╭─ DATA FOR THE TASK
(** * news_summarizer_agent: the per-domain article pipeline

    A shallow embedding of the Python sources

      - [utils/json_utils.py]   ([extract_json_block], [safe_json_loads])
      - [utils/dedup.py]        ([deduplicate_articles])
      - [agents/finance_agent.py], [agents/sports_agent.py],
        [agents/tech_agent.py]  (query generation, fetching, merging,
                                 ranking, classification, selection)

    Python values that the code handles are embedded as follows.

      - [str] is [string]; the character-level functions ([strip],
        [upper], the regular expressions) are written for ASCII text.
      - a value that is either [None] or a [str] is a [pyval];
      - a [dict] whose keys vary (a NewsAPI record, a feedparser entry, a
        tech-agent article) is an association list [dict]; the dict literal
        built by [normalize_article] is the record [Article];
      - an exception is the [Raise] branch of [outcome]; computations that
        call the language model additionally log their calls ([M]);
      - the external collaborators (language model, [json.loads], NewsAPI,
        feedparser, [dateutil.parser.parse], the stock lookup) and the
        completion order of the thread pool are fields of a [World]. *)

From Stdlib Require Import List String Ascii Bool Arith ZArith NArith Lia.
From Stdlib Require Import Permutation Sorted DecimalString.
Import ListNotations.

Set Warnings "-register-all".
Open Scope string_scope.
Open Scope list_scope.

(* ------------------------------------------------------------------ *)
(** * Python values, exceptions, dictionaries *)
(* ------------------------------------------------------------------ *)

Inductive pyval : Type :=
| PyNone
| PyStr (s : string).

Definition pyval_eqb (a b : pyval) : bool :=
  match a, b with
  | PyNone, PyNone => true
  | PyStr s, PyStr t => String.eqb s t
  | _, _ => false
  end.

(** Truth value testing: [None] and the empty string are false. *)
Definition truthy (v : pyval) : bool :=
  match v with
  | PyNone => false
  | PyStr s => negb (String.eqb s "")
  end.

(** [a or b] *)
Definition py_or (a b : pyval) : pyval := if truthy a then a else b.

Inductive exn : Type :=
| LLMError            (* llm.invoke failed *)
| JSONDecodeError
| TypeError
| AttributeError
| KeyError
| StockLookupError.

Inductive outcome (A : Type) : Type :=
| Ok (a : A)
| Raise (e : exn).
Arguments Ok {A} a.
Arguments Raise {A} e.

Definition obind {A B} (m : outcome A) (k : A -> outcome B) : outcome B :=
  match m with
  | Ok a => k a
  | Raise e => Raise e
  end.

(** A [dict] with string keys; the first binding of a key is the live one. *)
Definition dict : Type := list (string * pyval).

Fixpoint lookup (d : dict) (k : string) : option pyval :=
  match d with
  | [] => None
  | (k', v) :: d' => if String.eqb k' k then Some v else lookup d' k
  end.

(** [d.get(k, default)] and [d.get(k)] *)
Definition get_default (d : dict) (k : string) (default : pyval) : pyval :=
  match lookup d k with
  | Some v => v
  | None => default
  end.

Definition get (d : dict) (k : string) : pyval := get_default d k PyNone.

(** JSON documents as [json.loads] returns them; of a number the code can
    only observe whether it is zero. *)
Inductive json : Type :=
| JNull
| JBool (b : bool)
| JNum (nonzero : bool)
| JStr (s : string)
| JArr (items : list json)
| JObj (members : list (string * json)).
Lemma rpow_node_num (c : R) :
  0 < c ->
  __rpow__ a (VNum c) h
  = (Ok (length h),
     link1 h (Rpower c (val na)) a (Rpower c (val na) * ln c)).
Proof.
  intros Hpos. pose proof (lookup_lt_Some _ _ _ Ha).
  unfold __rpow__. rewrite bind_load, Ha.
  rewrite bind_lift, py_pow_pos by assumption. method_run.
  rewrite math_log_pos by assumption. method_run. reflexivity.
Qed.

(** The method of an operator, by the table of its value and weights. *)
Lemma method_node_num (o : arith) (c : R) :
  arith_ok o (val na) c ->
  apply_binop (method o) a (VNum c) h
  = (Ok (length h),
     link1 h (arith_fun o (val na) c) a (arith_dl o (val na) c)).
Proof.
  destruct o; cbn [arith_ok method apply_binop arith_fun arith_dl]; intros Hok.
  - apply add_node_num.
  - apply sub_node_num.
  - apply mul_node_num.
  - by apply truediv_node_num.
  - by apply pow_node_num.
Qed.

Lemma reflected_node_num (o : arith) (c : R) :
  arith_ok o c (val na) ->
  apply_binop (reflected o) a (VNum c) h
  = (Ok (length h),
     link1 h (arith_fun o c (val na)) a (arith_dr o c (val na))).
Proof.
  destruct o; cbn [arith_ok reflected apply_binop arith_fun arith_dr];
    intros Hok.
  - unfold __radd__. rewrite add_node_num. by rewrite (Rplus_comm c).
  - apply rsub_node_num.
  - unfold __rmul__. rewrite mul_node_num. by rewrite (Rmult_comm c).
  - by apply rtruediv_node_num.
  - by apply rpow_node_num.
Qed.

Lemma method_node_node (o : arith) :
  o <> Power -> arith_ok o (val na) (val nb) ->
  apply_binop (method o) a (VNode b) h
  = (Ok (length h),
     link2 h (arith_fun o (val na) (val nb)) a (arith_dl o (val na) (val nb))
           b (arith_dr o (val na) (val nb))).
Proof.
  destruct o; cbn [arith_ok method apply_binop arith_fun arith_dl arith_dr];
    intros Hne Hok; try done.
  - apply add_node_node.
  - apply sub_node_node.
  - apply mul_node_node.
  - by apply truediv_node_node.
Qed.

Lemma neg_node :
  __neg__ a h = (Ok (length h), link1 h (val na * -1) a (-1)).
Proof. unfold __neg__. apply mul_node_num. Qed.

End Methods.
Lemma settled_starts_lines (a : char) (word t : str) :
  section_word a word = true ->
  settled a word None t = true -> starts_lines a word t.
Proof.
  intros Hw H p w q E Hbl.
  destruct (section_word_spec _ _ Hw) as (c & u & Ew & Hc & _).
  assert (Hs : starts_section a word (a :: 41%N :: w ++ word ++ q) = true).
  { cbn [starts_section]. rewrite !N.eqb_refl.
    rewrite (lstrip_to_word w word q c u Hbl Ew Hc). apply startswith_iff. eauto. }
  rewrite E in H. apply (settled_at _ _ _ Hs) in H.
  destruct p as [|z p] using rev_ind; [discriminate H|].
  exists p. rewrite move_app in H. cbn [move fold_left is_nl] in H.
  apply N.eqb_eq in H. subst. reflexivity.
Qed.

(** X17. In the text that [preprocess_pypdf] returns, every section start
    (the number, the parenthesis, optional whitespace and the first word
    of the title) is first on its line: what stands before it ends with a
    newline, and a further substitution for a section would find nothing
    to move. *)
Theorem sections_start_lines (text : str) :
  (starts_lines 49%N (utf8 "키워드") (preprocess_pypdf text)
   /\ starts_lines 50%N (utf8 "회화적") (preprocess_pypdf text)
   /\ starts_lines 51%N (utf8 "실전") (preprocess_pypdf text)
   /\ starts_lines 52%N (utf8 "상담") (preprocess_pypdf text))
  /\ re_search (re_lost_section "1" "키워드") (preprocess_pypdf text) = None
  /\ re_search (re_lost_section "2" "회화적") (preprocess_pypdf text) = None
  /\ re_search (re_lost_section "3" "실전") (preprocess_pypdf text) = None
  /\ re_search (re_lost_section "4" "상담") (preprocess_pypdf text) = None.
Proof.
  unfold preprocess_pypdf.
  rewrite lost_section_1, lost_section_2, lost_section_3, lost_section_4.
  set (t0 := re_sub re_lost_header newline_then_group text).
  rewrite (re_sub_lost 49%N (utf8 "키워드") t0 eq_refl eq_refl).
  set (t1 := insert_nl 49%N (utf8 "키워드") None t0).
  rewrite (re_sub_lost 50%N (utf8 "회화적") t1 eq_refl eq_refl).
  set (t2 := insert_nl 50%N (utf8 "회화적") None t1).
  rewrite (re_sub_lost 51%N (utf8 "실전") t2 eq_refl eq_refl).
  set (t3 := insert_nl 51%N (utf8 "실전") None t2).
  rewrite (re_sub_lost 52%N (utf8 "상담") t3 eq_refl eq_refl).
  set (t4 := insert_nl 52%N (utf8 "상담") None t3).
  assert (H1 : settled 49%N (utf8 "키워드") None t4 = true).
  { apply settled_kept; [reflexivity|reflexivity|discriminate|].
    apply settled_kept; [reflexivity|reflexivity|discriminate|].
    apply settled_kept; [reflexivity|reflexivity|discriminate|].
    apply settled_same; reflexivity. }
  assert (H2 : settled 50%N (utf8 "회화적") None t4 = true).
  { apply settled_kept; [reflexivity|reflexivity|discriminate|].
    apply settled_kept; [reflexivity|reflexivity|discriminate|].
    apply settled_same; reflexivity. }
  assert (H3 : settled 51%N (utf8 "실전") None t4 = true).
  { apply settled_kept; [reflexivity|reflexivity|discriminate|].
    apply settled_same; reflexivity. }
  assert (H4 : settled 52%N (utf8 "상담") None t4 = true)
    by (apply settled_same; reflexivity).
  split.
  - repeat split; apply settled_starts_lines; (reflexivity || assumption).
  - unfold re_search. repeat split; apply settled_no_match; (reflexivity || assumption).
Qed.

(** X18. The four section substitutions of [preprocess_pypdf], character
    by character: each puts one newline in front of every start of its
    section that does not already follow a newline, and changes nothing
    else. *)
Theorem section_repairs_by_character (text : str) :
  preprocess_pypdf text
  = insert_nl 52%N (utf8 "상담") None
      (insert_nl 51%N (utf8 "실전") None
         (insert_nl 50%N (utf8 "회화적") None
            (insert_nl 49%N (utf8 "키워드") None
               (re_sub re_lost_header newline_then_group text)))).
Proof.
  unfold preprocess_pypdf.
  rewrite lost_section_1, lost_section_2, lost_section_3, lost_section_4.
  rewrite !re_sub_lost by reflexivity. reflexivity.
Qed.
(** * The streaming batch decoder of [processor/stream/processor.go]

    A shallow embedding of the intake stream processor: the event-kind
    classifier [identifyEventType], the error wrapper [wrapError], the
    metadata step [readMetadata], the batch loop [readBatch], the
    orchestration [HandleStream], the event copy [copyEvent] and the
    admission semaphore protocol around [HandleStream]. *)

From Stdlib Require Import ZArith List String Ascii Bool Lia.
From Stdlib.Strings Require Import Byte.
From stdpp Require Import base gmap strings list.

Import ListNotations.
Local Open Scope string_scope.
Local Open Scope list_scope.
Local Open Scope Z_scope.

(** ** Go run-time values *)

(** A Go computation either yields a value or panics at run time (here:
    a slice expression whose bounds are out of range). *)
Inductive go (A : Type) : Type :=
| Ok (a : A)
| Panic.
Arguments Ok {A} a.
Arguments Panic {A}.

Definition go_bind {A B : Type} (m : go A) (k : A -> go B) : go B :=
  match m with
  | Ok a => k a
  | Panic => Panic
  end.

Notation "'try!' x ':=' m 'in' k" := (go_bind m (fun x => k))
  (at level 10, x name, m at level 100, k at level 200, only parsing).

(** [s[i:]] on a byte slice: panics when [i > len(s)]. *)
Definition slice_from (s : list byte) (i : nat) : go (list byte) :=
  if (i <=? length s)%nat then Ok (skipn i s) else Panic.

(** [s[:j]] on a byte slice with a Go [int] upper bound: panics when
    [j] is negative or beyond the slice. *)
Definition slice_to (s : list byte) (j : Z) : go (list byte) :=
  if (0 <=? j) && (j <=? Z.of_nat (length s))
  then Ok (firstn (Z.to_nat j) s)
  else Panic.

(** [bytes.IndexByte(b, c)]: index of the first [c] in [b], or [-1]. *)
Fixpoint IndexByte (b : list byte) (c : byte) : Z :=
  match b with
  | [] => -1
  | x :: b' =>
      if Byte.eqb x c then 0
      else let r := IndexByte b' c in
           if r =? -1 then -1 else r + 1
  end.

(** The two quote characters: the double quote, byte 0x22, and the
    single quote, byte 0x27. *)
Definition dquote : byte := x22.
Definition squote : byte := x27.

Definition is_quote (r : byte) : bool :=
  Byte.eqb r dquote || Byte.eqb r squote.

(** [string(b)] for a byte slice [b]: the same bytes, as a Go string. *)
Definition string_of_bytes (b : list byte) : string := string_of_list_byte b.

(** ** Errors *)

(** The dynamic error values the stream processor tells apart. *)
Inductive error : Type :=
| io_EOF
| ErrLineTooLong
| JSONDecodeError (msg : string)
| DecoderError (cause : error)
| InvalidInputError (TooLarge : bool) (Message Document : string)
| withMessage (cause : error) (msg : string)
| errorString (text : string).
Lemma node_at_response :
  node_at gr n ((n + 1) * C)
  = Node (TAssemble Response) (map (fun c => n * C + c) (seq 0 C)).
Proof.
  unfold node_at.
  destruct ((n + 1) * C <? C) eqn:E1.
  - apply Nat.ltb_lt in E1. lia.
  - by rewrite Nat.ltb_irrefl, Nat.eqb_refl.
Qed.

Lemma is_step_id_graph_of i : is_step_id g i = true <-> C <= i < (n + 1) * C.
Proof.
  unfold is_step_id. destruct (decide (i < node_count gr n)) as [Hi|Hi].
  - rewrite lookup_graph_of by done. unfold node_at.
    destruct (i <? C) eqn:E1.
    { apply Nat.ltb_lt in E1. simpl. split; [done|lia]. }
    apply Nat.ltb_ge in E1.
    destruct (i <? (n + 1) * C) eqn:E2.
    { apply Nat.ltb_lt in E2. simpl. split; [lia|done]. }
    apply Nat.ltb_ge in E2.
    destruct (i =? (n + 1) * C); simpl; (split; [done|lia]).
  - rewrite lookup_ge_None_2 by (rewrite length_graph_of; lia).
    unfold node_count in Hi. split; [done|lia].
Qed.

(** A finished node has all its dependencies finished. *)
Lemma justified_closed st i d :
  nodes_justified st -> i ∈ dom st -> d ∈ node_deps (node_at gr n i) -> d ∈ dom st.
Proof.
  intros Hj Hi Hd. apply elem_of_dom in Hi as [v Hv].
  destruct (Hj i v Hv) as (nd & ins & Hnd & Hg & _).
  apply lookup_graph_of_Some in Hnd as [_ ->].
  apply elem_of_dom. by eapply gather_dom.
Qed.

Lemma column_done st c k :
  nodes_justified st -> (n + 1) * C ∈ dom st -> c < C -> k <= n ->
  (n - k) * C + c ∈ dom st.
Proof.
  intros Hj Hr Hc. induction k as [|k IH]; intros Hk.
  - rewrite Nat.sub_0_r. eapply justified_closed; [done|exact Hr|].
    rewrite node_at_response. apply list_elem_of_fmap. exists c. split; [done|].
    apply elem_of_seq. lia.
  - assert ((n - k) * C + c ∈ dom st) as Hprev by (apply IH; lia).
    eapply justified_closed; [done|exact Hprev|].
    rewrite node_at_step by nia.
    replace ((n - S k) * C + c) with ((n - k) * C + c - C) by nia.
    apply list_elem_of_here.
Qed.

Lemma all_steps_done st i :
  nodes_justified st -> (n + 1) * C ∈ dom st -> C <= i < (n + 1) * C -> i ∈ dom st.
Proof.
  intros Hj Hr [H1 H2].
  assert (0 < C) as HC by lia.
  pose proof (Nat.div_mod_eq i C) as Hdm.
  pose proof (Nat.mod_upper_bound i C ltac:(lia)) as Hm.
  assert (i / C <= n) as Hq.
  { apply Nat.lt_succ_r. apply Nat.Div0.div_lt_upper_bound. lia. }
  replace i with ((n - (n - i / C)) * C + i mod C) by nia.
  apply column_done; [done|done|done|lia].
Qed.

(** An execution that has realized the response has run every step of
    every chunk, once. *)
Lemma steps_of_complete m :
  nodes_justified (m_store m) -> counted g m ->
  is_Some (m_store m !! ((n + 1) * C)) ->
  m_steps m = C * n.
Proof.
  intros Hj Hc Hr. apply elem_of_dom in Hr.
  rewrite Hc. unfold step_ids.
  assert (filter (fun i => is_step_id g i = true) (dom (m_store m)) = set_seq C (n * C)) as ->.
  { apply set_eq. intros x. rewrite elem_of_filter, elem_of_set_seq, is_step_id_graph_of.
    split.
    - intros [[H1 H2] _]. lia.
    - intros [H1 H2]. split; [lia|]. apply all_steps_done; [done|done|lia]. }
  rewrite size_set_seq. lia.
Qed.

(** *** A single worker taking the nodes in order *)

Lemma op_total tk (ins : list V) :
  total_update -> (is_step tk = true -> ins <> []) ->
  exists v, run_op init update assemble tk ins = Ok v.
Proof.
  intros Ht Hne. destruct tk as [c|c t|o]; simpl; [by eexists| |by eexists].
  destruct ins as [|own nbrs]; [by destruct Hne|].
  destruct (Ht own nbrs) as [v ->]. by eexists.
Qed.

Lemma step_node_has_deps i :
  is_step (node_task (node_at gr n i)) = true -> node_deps (node_at gr n i) <> [].
Proof.
  unfold node_at. destruct (i <? C); [done|].
  destruct (i <? (n + 1) * C); [done|].
  destruct (i =? (n + 1) * C); done.
Qed.

Lemma sequential_prefix k w j :
  1 <= w -> faithful encode decode -> total_update -> j <= node_count gr n ->
  exists m, schedule_run k w g fresh (map (fun i => [i]) (seq 0 j)) = Some (Ok m)
            /\ dom (m_store m) = set_seq 0 j.
Proof.
  intros Hw Hf Ht. induction j as [|j IH]; intros Hj.
  - exists fresh. split; [done|]. simpl. by rewrite dom_empty_L.
  - destruct IH as (m & Hrun & Hdom); [lia|].
    rewrite seq_S, map_app, run_schedule_app, Hrun.
    change (map (fun i => [i]) [0 + j]) with [[j]].
    assert (m_store m !! j = None) as Hfree.
    { apply not_elem_of_dom. rewrite Hdom, elem_of_set_seq. lia. }
    assert (exists ins, gather (m_store m) (node_deps (node_at gr n j)) = Some ins)
      as [ins Hins].
    { apply (mapM_is_Some_2 (fun d => m_store m !! d)).
      eapply Forall_impl; [apply node_at_deps_lt|]. simpl.
      intros d Hd. apply elem_of_dom. rewrite Hdom, elem_of_set_seq. lia. }
    destruct (op_total (node_task (node_at gr n j)) ins Ht) as [v Hv].
    { intros Hs Hnil. apply step_node_has_deps in Hs.
      unfold gather in Hins. apply length_mapM in Hins. subst ins.
      by destruct (node_deps (node_at gr n j)). }
    erewrite run_single;
      [|done|done|by apply lookup_graph_of; lia|done
       |by rewrite run_task_faithful].
    eexists. split; [done|]. cbn [m_store].
    rewrite dom_insert_L, Hdom. by rewrite set_seq_S_end_union_L.
Qed.

(** For every pool of at least one worker there is an execution: the
    sequential one realizes both outputs. *)
Lemma sequential_executes k w o :
  1 <= w -> faithful encode decode -> total_update ->
  exists v, execute init update assemble encode decode k w (graph_of gr n) o
              (sequential (graph_of gr n)) = Some (Ok v).
Proof.
  intros Hw Hf Ht. unfold execute, sequential. rewrite length_graph_of.
  replace (w <? 1) with false by (symmetry; apply Nat.ltb_ge; lia).
  destruct (sequential_prefix k w (node_count gr n) Hw Hf Ht) as (m & -> & Hdom); [done|].
  assert (output_id (graph_of gr n) o ∈ dom (m_store m)) as Ho.
  { rewrite Hdom, elem_of_set_seq. unfold node_count. destruct o; simpl; lia. }
  apply elem_of_dom in Ho as [v ->]. by exists v.
Qed.

End BuiltGraph.

(** ** The claims about the notebook *)

Section NotebookClaims.
Context {W E G Lazy Field : Type}.
Variable generate : dims -> dims -> Z -> W -> outcome E (Lazy * Lazy) * W.
Variable compute : Lazy -> Z -> G -> W -> outcome E Field * W.
Variable dask_threaded_get dask_multiprocessing_get : G.
Variable loops repeat : nat.


(** C4, as amended: [time_ch] does not check [num_workers].  For every
    value, also below 1, it hands the value to [compute] as it is, and it
    raises exactly when [generate_cahn_hilliard_data] or [compute] raises,
    with that exception. *)
Theorem time_ch_forwards_num_workers (num_workers : Z) (get : G) (shape chunks : dims)
  (n_steps : Z) (w : W) :
  match generate shape chunks n_steps w with
  | (Ok p, w1) =>
      trace_of (time_ch generate compute num_workers get shape chunks n_steps w)
      = [EvGenerate shape chunks n_steps; EvCompute Response num_workers get]
      /\ outcome_of (time_ch generate compute num_workers get shape chunks n_steps w)
         = match (compute (snd p) num_workers get w1).1 with
           | Ok _ => Ok PyNone
           | Raised e => Raised e
           end
  | (Raised e, _) =>
      outcome_of (time_ch generate compute num_workers get shape chunks n_steps w)
      = Raised e
  end.
Proof.
  rewrite time_ch_unfold. unfold trace_of, outcome_of.
  destruct (generate shape chunks n_steps w) as [[p|e] w1]; [|done].
  destruct (compute p.2 num_workers get w1) as [[f|e] w2]; done.
Qed.

(** C8: whatever its arguments and the outside state, [time_ch] returns
    [None] or passes on the exception of a collaborator, never another
    value; and the realized field has no influence on what it returns,
    does or records. *)
Theorem time_ch_returns_None (num_workers : Z) (get : G) (shape chunks : dims)
  (n_steps : Z) (w : W) :
  match outcome_of (time_ch generate compute num_workers get shape chunks n_steps w) with
  | Ok v =>
      v = PyNone
      /\ exists p w1 f w2,
           generate shape chunks n_steps w = (Ok p, w1)
           /\ compute (snd p) num_workers get w1 = (Ok f, w2)
  | Raised e =>
      (generate shape chunks n_steps w).1 = Raised e
      \/ exists p w1,
           generate shape chunks n_steps w = (Ok p, w1)
           /\ (compute (snd p) num_workers get w1).1 = Raised e
  end
  /\ forall (F' : Type) (post : Field -> F'),
       time_ch generate (with_field compute post) num_workers get shape chunks n_steps w
       = time_ch generate compute num_workers get shape chunks n_steps w.
Proof.
  split.
  - rewrite time_ch_unfold. unfold outcome_of.
    destruct (generate shape chunks n_steps w) as [[p|e] w1] eqn:Hg; simpl; [|by left].
    destruct (compute p.2 num_workers get w1) as [[f|e] w2] eqn:Hc; simpl.
    + split; [done|]. by exists p, w1, f, w2.
    + right. exists p, w1. by rewrite Hc.
  - intros F' post. rewrite !time_ch_unfold. unfold with_field.
    destruct (generate shape chunks n_steps w) as [[p|e] w1]; [|done].
    destruct (compute p.2 num_workers get w1) as [[f|e] w2]; done.
Qed.

(** C9: a call of [time_ch] whose graph construction returns makes one
    [compute] call, on position 1 of the tuple (the response), in the state
    the construction left, and ends as that call ends; it computes nothing
    when the construction raises.  A trial in which nothing raises computes
    the response once for every call [%timeit] makes, a run of the notebook
    in which nothing raises once for every call of its eight trials, and
    no run computes anything else.  What stands in position 0, the
    microstructure, makes no difference to [time_ch]. *)
Theorem only_response_computed (w : W) :
  (forall num_workers get shape chunks n_steps,
     match generate shape chunks n_steps w with
     | (Ok p, w1) =>
         (time_ch generate compute num_workers get shape chunks n_steps w).1
         = (match (compute (item Response p) num_workers get w1).1 with
            | Ok _ => Ok PyNone
            | Raised e => Raised e
            end,
            (compute (item Response p) num_workers get w1).2)
         /\ computed (trace_of (time_ch generate compute num_workers get
                                  shape chunks n_steps w))
            = [Response]
     | (Raised _, _) =>
         computed (trace_of (time_ch generate compute num_workers get
                               shape chunks n_steps w))
         = []
     end)
  /\ (forall label get n_proc,
        Forall (eq Response)
          (computed (trace_of (trial generate compute loops repeat label get n_proc w)))
        /\ match outcome_of (trial generate compute loops repeat label get n_proc w) with
           | Ok _ =>
               computed (trace_of (trial generate compute loops repeat label get n_proc w))
               = replicate (calls_per_trial loops repeat) Response
           | Raised _ => True
           end)
  /\ Forall (fun o => o = Response /\ position o = 1)
       (computed (trace_of (notebook generate compute dask_threaded_get
                              dask_multiprocessing_get loops repeat w)))
  /\ match outcome_of (notebook generate compute dask_threaded_get
                         dask_multiprocessing_get loops repeat w) with
     | Ok _ =>
         computed (trace_of (notebook generate compute dask_threaded_get
                               dask_multiprocessing_get loops repeat w))
         = replicate (8 * calls_per_trial loops repeat) Response
     | Raised _ => True
     end
  /\ (forall other num_workers get shape chunks n_steps,
        time_ch (with_microstructure generate other) compute num_workers get shape chunks n_steps w
        = time_ch generate compute num_workers get shape chunks n_steps w).
Proof.
  split; [|split; [|split; [|split]]].
  - intros num_workers get shape chunks n_steps.
    rewrite time_ch_unfold. unfold trace_of. cbn [item].
    destruct (generate shape chunks n_steps w) as [[p|e] w1]; [|done].
    destruct (compute p.2 num_workers get w1) as [[f|e] w2]; done.
  - intros label get n_proc. split.
    + apply computed_cell_events. apply emits_only_trial.
    + pose proof (trial_yields generate compute loops repeat label get n_proc w) as H.
      unfold trace_of, outcome_of.
      destruct (trial generate compute loops repeat label get n_proc w)
        as [[[u|e] w1] t]; simpl; [|done].
      subst t. apply computed_trial_trace.
  - pose proof (computed_cell_events _
      (emits_only_notebook generate compute dask_threaded_get dask_multiprocessing_get
         loops repeat w)) as H.
    eapply Forall_impl; [exact H|]. by intros o <-.
  - unfold notebook, threaded_cell, multiprocessing_cell, bind, trace_of, outcome_of.
    pose proof (timing_loop_yields generate compute loops repeat "thread(s)"
                  dask_threaded_get worker_counts w) as H1.
    destruct (timing_loop _ _ _ _ "thread(s)" _ worker_counts w) as [[[u|e] w1] t1];
      [|done].
    pose proof (timing_loop_yields generate compute loops repeat "process(es)"
                  dask_multiprocessing_get worker_counts w1) as H2.
    destruct (timing_loop _ _ _ _ "process(es)" _ worker_counts w1) as [[[u'|e] w2] t2];
      [|done].
    simpl. subst t1 t2. rewrite computed_app, !computed_trial_traces.
    rewrite <- replicate_add. f_equal. unfold worker_counts. simpl. lia.
  - intros other num_workers get shape chunks n_steps.
    rewrite !time_ch_unfold. unfold with_microstructure.
    destruct (generate shape chunks n_steps w) as [[p|e] w1]; done.
Qed.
╰─
- [TASK OBJECTIVE] Report how many lines of the entries above contain the word "replace", giving the number by itself.

- [WRITTEN ANSWER] 3